韓国ラグビー界にごたごたが発生している。 大手通信社、聯合ニュースは7月末、大韓ラグビー協会(KRU)が代表監督らに処分を下したと伝えた。内容は、代表選手選出や強化を担当するチョ・ソンチョル技術強化委員長を解雇、ジョン・ウォルターズ監督に…

 韓国ラグビー界にごたごたが発生している。
 大手通信社、聯合ニュースは7月末、大韓ラグビー協会(KRU)が代表監督らに処分を下したと伝えた。内容は、代表選手選出や強化を担当するチョ・ソンチョル技術強化委員長を解雇、ジョン・ウォルターズ監督に4か月資格停止というもの。同時に処分を付託されたチェ・ユン副会長は現在も結論が出ていない。

 報道によると処分理由は、今年のアジアラグビーチャンピオンシップ(ARC)期間中に起きた。韓国代表は4月、日本代表に連敗。続く香港代表戦(5月27日、韓国で開催)に向けた強化のためにウォルターズ監督の母国ニュージーランドで2週間、合宿を実施した。しかし、協会はこの合宿が協会理事会の了解を得ないままおこなったとしてチョ委員長を「職権乱用」、ウォルターズ監督を「職務怠慢」で懲戒した。
 報道では協会側は「理事会の議決もイ会長の承認も無く、合宿を引き留めたにもかかわらず代表チームが無視した」としている。この海外合宿費用はチェ副会長が支出した。
 処分に対し当事者は反発している。チョ委員長は「協会の要請によってアフロが合宿を支援した。協会事務局が訓練日程と宿泊先をとっているのに承認が無かったというのは話にならない」と主張している。ウォルターズ監督は当惑している。チェ副会長は「具体的な内容は話し難い」と言葉を控えている状態だ。

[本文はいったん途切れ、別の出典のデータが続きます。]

(** * SystemMonitorApp: a shallow embedding of [src/main.py]

    The application is a single class, [SystemMonitorApp], driven by the Tk
    event loop.  Its attributes become the fields of the record [App]; its
    methods become computations in a small state-and-exception monad [M]
    (a Python exception leaves the attribute writes made so far in place);
    [frame.after] becomes an explicit queue of pending callbacks, and the Tk
    main loop becomes the transition function [dispatch].

    What lies outside the repository is modelled by its documented
    behaviour: the [psutil] readings are the fields of [World], the SQLite
    table [records] is a list of rows of REAL values kept in rowid order,
    binding a parameter follows the [sqlite3] module, a [ttk.Treeview]
    is the list of its items, [simpledialog.askinteger] is a function of what
    the user does with the dialog. *)

From Stdlib Require Import ZArith List String Ascii Bool Lia PrimFloat.
From Stdlib Require Import Permutation.
From Stdlib Require Uint63.
Import ListNotations.

Local Open Scope Z_scope.
Local Open Scope string_scope.

(** ** Python values and exceptions *)

(** The exceptions that can travel through the methods of the class. *)
Inductive exn : Type :=
| PermissionError      (* psutil.disk_usage on an unreadable mount point *)
| OSError              (* any other failure of psutil.disk_usage *)
| OverflowError        (* sqlite3: an int parameter outside 64 bits *)
| OperationalError.    (* sqlite3: no such table, or SQLITE_FULL *)

Inductive outcome (A : Type) : Type :=
| Ok (a : A)
| Raise (e : exn).

Arguments Ok {A} a.
Arguments Raise {A} e.

(** A cell of the live table: [values=('ЦПУ', self.cpu_info, '-')] mixes
    strings, floats and integers. *)
Inductive pyval : Type :=
| PyStr (s : string)
| PyFloat (f : float)
| PyInt (z : Z).

(** ** [str.format] with the specification [{:02}] *)

Module PyFormat.

Definition digit (d : Z) : string :=
  String (ascii_of_nat (48 + Z.to_nat d)) EmptyString.

(** Decimal digits of a non-negative integer, most significant first. *)
Fixpoint digits (fuel : nat) (n : Z) : string :=
  match fuel with
  | O => EmptyString
  | S fuel' =>
      if (n <? 10)%Z then digit n
      else digits fuel' (n / 10) ++ digit (n mod 10)
  end.

(** [str(n)] for [0 <= n]: a number below [2^k] has at most [k] digits. *)
Definition str_nonneg (n : Z) : string :=
  digits (S (Z.to_nat (Z.log2 n))) n.

Fixpoint zeros (k : nat) : string :=
  match k with
  | O => EmptyString
  | S k' => String "0" (zeros k')
  end.

(** [format(z, '02')]: the sign first, then zeros up to a total width of
    two, then the digits; a longer number is not cut. *)
Definition format_02 (z : Z) : string :=
  let sign := if (z <? 0)%Z then "-" else "" in
  let body := str_nonneg (Z.abs z) in
  sign ++ zeros (2 - String.length sign - String.length body) ++ body.

(** Reading a digit string back, used to state that nothing is lost. *)
Definition digit_value (c : ascii) : Z := Z.of_nat (nat_of_ascii c) - 48.

Fixpoint value_from (acc : Z) (s : string) : Z :=
  match s with
  | EmptyString => acc
  | String c s' => value_from (10 * acc + digit_value c) s'
  end.

Definition int_of_string (s : string) : Z := value_from 0 s.

End PyFormat.

(** ** The readings of [psutil] *)

Record svmem : Type := {
  vm_total : Z;
  vm_available : Z
}.

Record sdiskusage : Type := {
  du_total : Z;
  du_used : Z;
  du_free : Z
}.

Record sdiskpart : Type := {
  device : string;
  mountpoint : string
}.

(** What the operating system answers at the moment of one reading. *)
Record World : Type := {
  cpu_percent : float;
  virtual_memory : svmem;
  disk_partitions : list sdiskpart;
  disk_usage : string -> outcome sdiskusage
}.

Definition get_cpu_usage (w : World) : float := cpu_percent w.

Definition get_osu_usage (w : World) : Z * Z :=
  let osu_available := vm_available (virtual_memory w) / 1024 in
  let osu_total := vm_total (virtual_memory w) / 1024 in
  (osu_available, osu_total).

(** The body of the [for] loop of [get_disk_usage]: the accumulator is
    [(disk_info_total, disk_info_free)]; [PermissionError] is caught and the
    loop continues, any other exception leaves the function. *)
Fixpoint disk_loop (w : World) (partitions : list sdiskpart)
    (disk_info_total disk_info_free : Z) : outcome (Z * Z) :=
  match partitions with
  | [] => Ok (disk_info_total, disk_info_free)
  | partition :: rest =>
      match disk_usage w (mountpoint partition) with
      | Ok usage =>
          disk_loop w rest (disk_info_total + du_total usage)
                           (disk_info_free + du_free usage)
      | Raise PermissionError => disk_loop w rest disk_info_total disk_info_free
      | Raise e => Raise e
      end
  end.

Definition get_disk_usage (w : World) : outcome (Z * Z) :=
  match disk_loop w (disk_partitions w) 0 0 with
  | Ok (disk_info_total, disk_info_free) =>
      Ok (disk_info_free / 1024, disk_info_total / 1024)
  | Raise e => Raise e
  end.

(** ** The SQLite table [records] *)

(** What a column declared [REAL] holds, and what a [SELECT] hands back
    for it: NULL (Python's [None]) or a floating-point number. *)
Inductive sqlval : Type :=
| SqlNull
| SqlReal (f : float).

(** One row without its [id]: the five columns [cpu], [osu_free],
    [osu_total], [disk_free], [disk_total], all declared [REAL]. *)
Record db_row : Type := {
  cpu : sqlval;
  osu_free : sqlval;
  osu_total : sqlval;
  disk_free : sqlval;
  disk_total : sqlval
}.

(** The table is a B-tree keyed by [id] (the rowid): [tbl_records] lists its
    rows in key order, which is the order of a full scan.  [sqlite_sequence]
    is the largest [id] the [AUTOINCREMENT] column has handed out. *)
Record Db : Type := {
  tbl_records : list (Z * db_row);
  sqlite_sequence : Z
}.

Module Sqlite.

Definition empty_table : Db :=
  {| tbl_records := []; sqlite_sequence := 0 |}.

Definition max_rowid : Z := 2 ^ 63 - 1.

(** The floating-point number nearest to an integer of 64 bits, ties to
    even: what the REAL affinity of a column makes of an integer.  From
    2^53 on not every integer has a floating-point number of its own. *)
Definition real_of_nonneg (z : Z) : float :=
  PrimFloat.of_uint63 (Uint63.of_Z z).

Definition real_of_int (z : Z) : float :=
  if (z =? - 2 ^ 63)%Z
  then PrimFloat.opp (PrimFloat.mul 2 (real_of_nonneg (2 ^ 62)))
  else if (z <? 0)%Z then PrimFloat.opp (real_of_nonneg (- z))
  else real_of_nonneg z.

Definition fits_int64 (z : Z) : bool :=
  ((- 2 ^ 63 <=? z) && (z <? 2 ^ 63))%Z.

(** Binding a Python [int]: the [sqlite3] module raises [OverflowError]
    when it does not fit SQLite's 64-bit INTEGER; the column then stores
    the integer as a REAL. *)
Definition bind_int (z : Z) : outcome sqlval :=
  if fits_int64 z then Ok (SqlReal (real_of_int z)) else Raise OverflowError.

(** Binding a Python [float]: SQLite stores a NaN as NULL. *)
Definition bind_float (f : float) : sqlval :=
  if PrimFloat.is_nan f then SqlNull else SqlReal f.

(** The five parameters of the [INSERT] of [save_to_db], as the row they
    become. *)
Definition bind_params (cpu_info : float) (osu_info disk_info : Z * Z)
    : outcome db_row :=
  match bind_int (fst osu_info), bind_int (snd osu_info),
        bind_int (fst disk_info), bind_int (snd disk_info) with
  | Ok free, Ok total, Ok dfree, Ok dtotal =>
      Ok {| cpu := bind_float cpu_info;
            osu_free := free; osu_total := total;
            disk_free := dfree; disk_total := dtotal |}
  | _, _, _, _ => Raise OverflowError
  end.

 チェ副会長は、2015年に就任した。愛知県出身で高校時代に楕円球に親しんだ。韓国でラグビー経験はない。愛知で事業をおこない韓国では貯蓄銀行(消費者金融にあたる)アフログループで事業を展開している。就任以降、積極的に韓国ラグビー界発展のために私財をつぎ込んでいる。2016年秋に実施した初のチリ遠征も支援した。また社会人チーム数が少なく大学卒業後や軍体育部隊(尚武)除隊後、ラグビーができない選手のために自社への採用も始めている。「支援額はイ・サンウンKRU会長よりも多い」(元KRU役員)。

 ウォルターズ監督の困惑も当然だろう。2016年に韓国代表初の外国人監督として招かれた。香港代表監督なども経験しアジアのラグビーを知りつくしており選手と共に強化中、2019年ワールドカップ最終予選出場を目指している。しかし処分が言われなきものである以上、わざわざ望んで監督を続ける選択はないと思われる。

 今回のごたごたは協会幹部の勢力争いも伝えられている。報道は2016年9月、1年ぶりに復帰したチェ・ギロク専務理事が「協会を掌握するために自分の気にいらない人物を切り、懲戒した」(上部団体の大韓体育会関係者)と伝えている。本人と協会は「否定」。
 現在、韓国代表は活動を休んでいる。今秋の活動もARC日本戦後、ウォルターズ監督は「未定」としていたが来年までは実現しないようだ。

 海外合宿については最近、KRUサイトに珍しい記事が出た。8月4、5日にU20アジア大会を控えた男子セブンズ代表が1週間、中国に遠征し中国代表と合同練習をおこなった(女子代表も参加)。この合宿を「イ会長とシム・ヨンボク副会長が支援した」と掲載した。
 ある韓国代表選手は嘆く。「協会の上の方が勝手なことをしている。韓国ラグビーのためにつながらない」。社会人チーム関係者は「今回の話は自分たちが話せることではない」。